*PROBLEM TO WORK ON*. In the entries that follow, the line with "continuation, in which" opens the range and the line with "#[local] Open Scope Z_scope." closes it; repeat that range exactly, both lines included.

[SOURCE MATERIAL]

(** No job is lost: in every reachable state each job that is being worked on
    has a timer pending, and when that timer fires the job is free again. *)
Theorem doing_has_timer (fs : list string) (n : Z) (s : Sys) (t : MRJobType) (i : nat) (j : Job) :
  0 <= n -> rtc cstep (boot fs n) s -> allJob t (co s) !! i = Some j -> JobState j = Doing ->
  exists l1 l2 c', timers s = (l1 ++ (t, Z.of_nat i) :: l2)%list
    /\ timerFired t (Z.of_nat i) (co s) = (c', Ret tt)
    /\ allJob t c' !! i = Some (set_JobState UnFinish j).
Proof.
  intros Hn Hr Hj Hd. pose proof (crun_inv fs n s Hn Hr) as HI.
  pose proof (i_timer _ _ _ HI _ _ _ Hj Hd) as Hin. apply list_elem_of_split in Hin as (l1 & l2 & Hl).
  exists l1, l2, (upd t i UnFinish (co s)).
  split; [done|]. split; [by eapply run_fire_doing|by apply upd_present].
Qed.

(** Every worker that holds a job dies. *)
Definition abandoned (s : Sys) : Sys := mkSys (co s) (timers s) [].

(** C29.  The job can always be completed without the workers that have jobs now: with at
    least one input file and one partition, whatever workers and timers have done so far
    and even if every worker that holds a job dies without reporting it, there is a
    continuation, in which only jobs handed out after that are reported, after which the
    coordinator reports completion.  The lost jobs come back because their timers fire. *)
Theorem mr_can_complete (fs : list string) (n : Z) (s : Sys) :
  fs <> [] -> 0 < n -> rtc cstep (boot fs n) s ->
  exists s', rtc cstep (abandoned s) s' /\ Done (co s') = (co s', Ret true).
Proof.
  intros Hfs Hn Hr. destruct (completes fs n (abandoned s)) as (s' & ? & Hd); try done.
  { apply inv_held, crun_inv; [lia|done]. }
  exists s'. split; [done|]. unfold Done, gets. by rewrite Hd.
Qed.
(* ===== verification/Labgob.v ===== *)
(** The checks of src/src/labgob/labgob.go around encoding/gob: the walk over a type that
    complains about fields that gob would not send, and the look at a value that is decoded
    into.

    A type is what reflection shows of it; types may refer to each other in circles, so a
    type is a name and [desc] is its description.  [IsUpper] is unicode.IsUpper of the first
    rune of a name.  The package variables are the state; a call is taken without other
    goroutines in between.  What is printed is kept in a list. *)
From Stdlib Require Import ZArith Lia.
From stdpp Require Import base list numbers strings gmap.
From S2P Require Import Prelude.

#[local] Open Scope Z_scope.

(** reflect.Type as far as checkType looks at it: structs with their fields, the element of
    slices, arrays and pointers, maps with their element and key. *)
Inductive Desc (T : Type) :=
| Struct (fields : list (string * T))
| Elem (e : T)
| Map (elem key : T)
| Basic.
Arguments Struct {T}.
Arguments Elem {T}.
Arguments Map {T}.
Arguments Basic {T}.

Inductive Notice (T : Type) := LowerCase (field : string) (t : T) | NonDefault (what : string).
Arguments LowerCase {T}.
Arguments NonDefault {T}.

Section Labgob.
Context {T : Type} `{Countable T} (desc : T -> Desc T) (typeName : T -> string) (IsUpper : string -> bool).

Record Lab := mkLab { errorCount : Z; checked : gset T; printed : list (Notice T) }.

Abbreviation LM := (M Lab).

Definition complain (n : Notice T) : LM unit :=
  modify (fun s => mkLab (errorCount s + 1) (checked s) (printed s ++ [n])).

(** The loop over the fields of a struct [t], with what checks a type. *)
Fixpoint checkFields (check : T -> LM bool) (t : T) (fields : list (string * T)) : LM bool :=
  match fields with
  | [] => mret true
  | (name, ft) :: fields' =>
      when (negb (IsUpper name)) (complain (LowerCase name t));;
      ok ← check ft;
      if ok : bool then checkFields check t fields' else mret false
  end.

(** false: the fuel ran out. *)
Fixpoint checkType (fuel : nat) (t : T) : LM bool :=
  match fuel with
  | O => mret false
  | S fuel' =>
      seen ← gets (fun s => bool_decide (t ∈ checked s));
      if seen : bool then mret true
      else
        modify (fun s => mkLab (errorCount s) ({[t]} ∪ checked s) (printed s));;
        match desc t with
        | Struct fields => checkFields (checkType fuel') t fields
        | Elem e => checkType fuel' e
        | Map elem key => ok ← checkType fuel' elem; if ok : bool then checkType fuel' key else mret false
        | Basic => mret true
        end
  end.

(** *** The value that is decoded into *)

(** reflect.Value as far as checkDefault1 looks at it; a pointer is followed in a heap. *)
Inductive Value :=
| VStruct (fields : list (string * Value))
| VPtr (p : option nat)
| VBasic (t : T) (zero : bool)
| VOther.

Context (deref : nat -> Value).

(** [k] is 4 - depth: how many levels are left. *)
Fixpoint checkDefault1 (k : nat) (name : string) (v : Value) : LM unit :=
  match k with
  | O => mret tt
  | S k' =>
      match v with
      | VStruct fields =>
          m_for fields (fun '(n, vv) => checkDefault1 k' (if decide (name = "") then n else (name +:+ "." +:+ n)%string) vv)
      | VPtr None => mret tt
      | VPtr (Some p) => checkDefault1 k' name (deref p)
      | VBasic t zero =>
          when (negb zero)
            (c ← gets errorCount;
             when (c <? 1) (modify (fun s => mkLab (errorCount s) (checked s) (printed s ++ [NonDefault (if decide (name = "") then typeName t else name)])));;
             modify (fun s => mkLab (errorCount s + 1) (checked s) (printed s)))
      | VOther => mret tt
      end
  end.

(** A nil interface has no value. *)
Definition checkDefault (value : option Value) : LM unit :=
  match value with None => mret tt | Some v => checkDefault1 3 "" v end.

(** *** The wrappers

    [t] is the dynamic type of the argument; a nil interface has none, and asking it for
    its kind panics.  [gob] is what encoding/gob does with the argument. *)
Definition checkValue (fuel : nat) (t : option T) : LM bool :=
  match t with Some t => checkType fuel t | None => lift Panic end.

Definition Encode {R : Type} (fuel : nat) (t : option T) (gob : R) : LM R := checkValue fuel t;; mret gob.
Definition EncodeValue {R : Type} (fuel : nat) (t : option T) (gob : R) : LM R := checkValue fuel t;; mret gob.
Definition Decode {R : Type} (fuel : nat) (t : option T) (v : option Value) (gob : R) : LM R :=
  checkValue fuel t;; checkDefault v;; mret gob.
Definition Register {R : Type} (fuel : nat) (t : option T) (gob : R) : LM R := checkValue fuel t;; mret gob.

(** ** What checkType does *)

Definition children (t : T) : list T :=
  match desc t with Struct fields => fields.*2 | Elem e => [e] | Map elem key => [elem; key] | Basic => [] end.

(** The complaints about a type itself. *)
Definition lowers (t : T) : list (Notice T) :=
  match desc t with
  | Struct fields => (fun f => LowerCase (fst f) t) <$> filter (fun f => IsUpper (fst f) = false) fields
  | _ => []
  end.

Inductive reaches : T -> T -> Prop :=
| re_refl t : reaches t t
| re_step t c u : c ∈ children t -> reaches c u -> reaches t u.

End Labgob.
Arguments Lab T {_ _}.
(** * Case-Manager: the calendar scheduling engine

    A shallow embedding of the scheduling code of the Case-Manager
    application and the properties its specification states about it:

    - the slot generators of the appointment scheduler, of the event
      dialog and of the fallback picker ([generateTimeSlots], three
      copies in the source);
    - the validators of the two dialogs ([validateInputs], [validateForm]);
    - the manual date formatting done on submission ([handleSchedule],
      [handleAddEvent]), the event the event dialog saves, and the way
      both dialogs read a calendar selection back
      ([handleCustomCalendarSelect], the effect on [initialDate]);
    - the calendar screen: the agenda of the selected day
      ([updateSelectedDateEvents]), the month markers
      ([updateMarkedDates]) as the two snapshot callbacks compute
      them, and the deletion of an event ([handleDeleteEvent]).

    The ambient clock ([new Date()]) is an explicit argument [now]; the
    component state read by a closure ([events], [appointments],
    [selected]) is an explicit argument as well, and the state the
    snapshot callbacks captured when they were registered is a record
    of its own. *)

From Stdlib Require Import List Arith Lia Bool Sorting.Sorted.
From Stdlib Require Import ZArith Permutation.
From Stdlib Require Import Strings.String Strings.Ascii.
From Stdlib Require Import Decimal DecimalNat DecimalString.
From stdpp Require Import base list sorting strings gmap.

Open Scope nat_scope.

(** ** JavaScript dates, read through their local-time getters *)

Module JSDate.

(** A valid [Date], as its local-time getters show it.  [getMonth] is
    0-indexed, as in JavaScript. *)
Record t : Type := mk {
  getFullYear : nat;
  getMonth : nat;
  getDate : nat;
  getHours : nat;
  getMinutes : nat;
  getSeconds : nat;
  getMilliseconds : nat
}.

(** [d.setHours(h, m, s, ms)] for in-range arguments: the calendar day
    is kept, the time of day is replaced. *)
Definition setHours (d : t) (h m s ms : nat) : t :=
  mk (getFullYear d) (getMonth d) (getDate d) h m s ms.

(** [d.setHours(h)] followed by [d.setMinutes(m)]: seconds and
    milliseconds are kept. *)
Definition setHoursMinutes (d : t) (h m : nat) : t :=
  mk (getFullYear d) (getMonth d) (getDate d) h m
     (getSeconds d) (getMilliseconds d).

(** The calendar day of a date, as a triple ordered lexicographically. *)
Definition day (d : t) : nat * nat * nat :=
  (getFullYear d, getMonth d, getDate d).

(** Milliseconds since local midnight. *)
Definition msOfDay (d : t) : N :=
  ((N.of_nat (getHours d) * 60 + N.of_nat (getMinutes d)) * 60
   + N.of_nat (getSeconds d)) * 1000
  + N.of_nat (getMilliseconds d).

(** Minutes since local midnight. *)
Definition minuteOfDay (d : t) : nat := getHours d * 60 + getMinutes d.

Definition sameDay (a b : t) : bool :=
  (getFullYear a =? getFullYear b) && (getMonth a =? getMonth b)
  && (getDate a =? getDate b).

(** Strict order of calendar days. *)
Definition dayBefore (a b : t) : bool :=
  (getFullYear a <? getFullYear b)
  || ((getFullYear a =? getFullYear b)
      && ((getMonth a <? getMonth b)
          || ((getMonth a =? getMonth b) && (getDate a <? getDate b)))).

(** date-fns [isBefore(a, b)]: [a] is an earlier instant than [b]. *)
Definition isBefore (a b : t) : bool :=
  dayBefore a b || (sameDay a b && (msOfDay a <? msOfDay b)%N).

(** date-fns [startOfDay(d)]. *)
Definition startOfDay (d : t) : t := setHours d 0 0 0 0.

(** A time zone, as far as [setHours] shows it: [zone d hours minutes]
    is the local time of day that [d] shows after
    [d.setHours(hours, minutes, 0, 0)].  It is [(hours, minutes)]
    wherever that local time exists on the day of [d]; a local time
    that a change of the clocks skips is moved past the gap (where the
    clocks go from 02:00 to 03:00, 02:30 becomes 03:30).  The gap is
    taken not to reach midnight, so the day of [d] is kept. *)
Definition Zone : Type := t -> nat -> nat -> nat * nat.
(** More than one nested call is never made: allowing more changes nothing. *)
Lemma projectLoop_retries (n : nat) (x0 y0 : Q) (zone : ZoneSurface) (hp ep : Q) :
  projectLoop (S n) x0 y0 zone hp ep = projectPointToWalkable x0 y0 zone hp ep.
Proof.
  unfold projectPointToWalkable.
  assert (Hzero : forall k a b, projectLoop k a b zone hp 0 = projectLoop 0 a b zone hp 0).
  { intros k a b. destruct k; [reflexivity|]. simpl.
    destruct (alreadyWalkable _ _ _ _ _); [reflexivity|].
    destruct (snd (searchBest _ _ _ _ _)); reflexivity. }
  simpl. destruct (alreadyWalkable _ _ _ _ _); [reflexivity|].
  destruct (snd (searchBest _ _ _ _ _)); [reflexivity|].
  destruct (Qgtb ep 0); [apply Hzero | reflexivity].
Qed.

End ProjectFacts.

(** Witness of C8 (amended), and counterexample to C8 as stated: in the zone
    that its hole covers, the point [(0.3, 0.3)] projected with the robot
    paddings finds no walkable candidate with the edge padding nor without
    it, and the result is the centroid [(0.5, 0.5)], not the clamped original
    point [(0.3, 0.3)]. *)
Lemma projectPointToWalkable_spec_witness :
  MapView.projectPointToWalkable (V := Demo.view) 0.3 0.3 Demo.coveredZone
    MapView.ROBOT_HOLE_PADDING_NORM MapView.ROBOT_ZONE_EDGE_PADDING_NORM =
  MapView.projectLoop (V := Demo.view) 0 (clamp01 0.3) (clamp01 0.3) Demo.coveredZone
    MapView.ROBOT_HOLE_PADDING_NORM 0.
Proof.
  assert (Hblocked : walkableAt (V := Demo.view) Demo.coveredZone
            MapView.ROBOT_HOLE_PADDING_NORM MapView.ROBOT_ZONE_EDGE_PADDING_NORM
            (clamp01 0.3) (clamp01 0.3) = false) by (vm_compute; reflexivity).
  assert (Hnone : noneWalkable
            (walkableAt (V := Demo.view) Demo.coveredZone
               MapView.ROBOT_HOLE_PADDING_NORM MapView.ROBOT_ZONE_EDGE_PADDING_NORM)
            (gridCandidates (V := Demo.view) Demo.coveredZone)).
  { apply noneWalkable_forallb. vm_compute. reflexivity. }
  exact (proj1 (proj2 (proj2 (proj2 (proj2
           (projectPointToWalkable_spec (V := Demo.view) 0.3 0.3 Demo.coveredZone
              MapView.ROBOT_HOLE_PADDING_NORM MapView.ROBOT_ZONE_EDGE_PADDING_NORM)))
           Hblocked Hnone) eq_refl)).
Defined.

Lemma projection_last_resort_is_centroid :
  MapView.projectPointToWalkable (V := Demo.view) 0.3 0.3 Demo.coveredZone
    MapView.ROBOT_HOLE_PADDING_NORM MapView.ROBOT_ZONE_EDGE_PADDING_NORM = (0.5, 0.5) /\
  (clamp01 0.3, clamp01 0.3) = (0.3, 0.3) /\
  ~ (0.5 == clamp01 0.3).
Proof.
  split; [vm_compute; reflexivity|]. split; [vm_compute; reflexivity|].
  intro Habs. vm_compute in Habs. discriminate Habs.
Qed.

(** ** The robot tick: a robot whose steering is blocked *)
Section StuckFacts.
Context {V : MapView.View}.
Import MapView.

Lemma clamp01_between (lo hi v : Q) :
  0 <= lo -> hi <= 1 -> lo <= v <= hi -> lo <= clamp01 v <= hi.
Proof.
  intros Hlo Hhi [H1 H2]. unfold clamp01. split.
  - apply Q.max_le_iff. right. apply Q.min_glb; lra.
  - apply Q.max_lub; [lra|]. apply Q.min_le_iff. now right.
Qed.

Lemma scaled_bound (c s : Q) : -1 <= c <= 1 -> 0 <= s -> - s <= c * s <= s.
Proof. intros [H1 H2] Hs. split; nra. Qed.

Lemma pointInBounds_true (x y minX maxX minY maxY padding : Q) :
  minX - padding <= x <= maxX + padding -> minY - padding <= y <= maxY + padding ->
  pointInBounds x y (Box minX maxX minY maxY) padding = true.
Proof.
  intros [Hx1 Hx2] [Hy1 Hy2]. unfold pointInBounds, Qgeb.
  apply Qle_bool_iff in Hx1, Hx2, Hy1, Hy2. now rewrite Hx1, Hx2, Hy1, Hy2.
Qed.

[/SOURCE MATERIAL]

*TASK RESULT*.
    continuation, in which only jobs handed out after that are reported, after which the
    coordinator reports completion.  The lost jobs come back because their timers fire. *)
Theorem mr_can_complete (fs : list string) (n : Z) (s : Sys) :
  fs <> [] -> 0 < n -> rtc cstep (boot fs n) s ->
  exists s', rtc cstep (abandoned s) s' /\ Done (co s') = (co s', Ret true).
Proof.
  intros Hfs Hn Hr. destruct (completes fs n (abandoned s)) as (s' & ? & Hd); try done.
  { apply inv_held, crun_inv; [lia|done]. }
  exists s'. split; [done|]. unfold Done, gets. by rewrite Hd.
Qed.
(* ===== verification/Labgob.v ===== *)
(** The checks of src/src/labgob/labgob.go around encoding/gob: the walk over a type that
    complains about fields that gob would not send, and the look at a value that is decoded
    into.

    A type is what reflection shows of it; types may refer to each other in circles, so a
    type is a name and [desc] is its description.  [IsUpper] is unicode.IsUpper of the first
    rune of a name.  The package variables are the state; a call is taken without other
    goroutines in between.  What is printed is kept in a list. *)
From Stdlib Require Import ZArith Lia.
From stdpp Require Import base list numbers strings gmap.
From S2P Require Import Prelude.

#[local] Open Scope Z_scope.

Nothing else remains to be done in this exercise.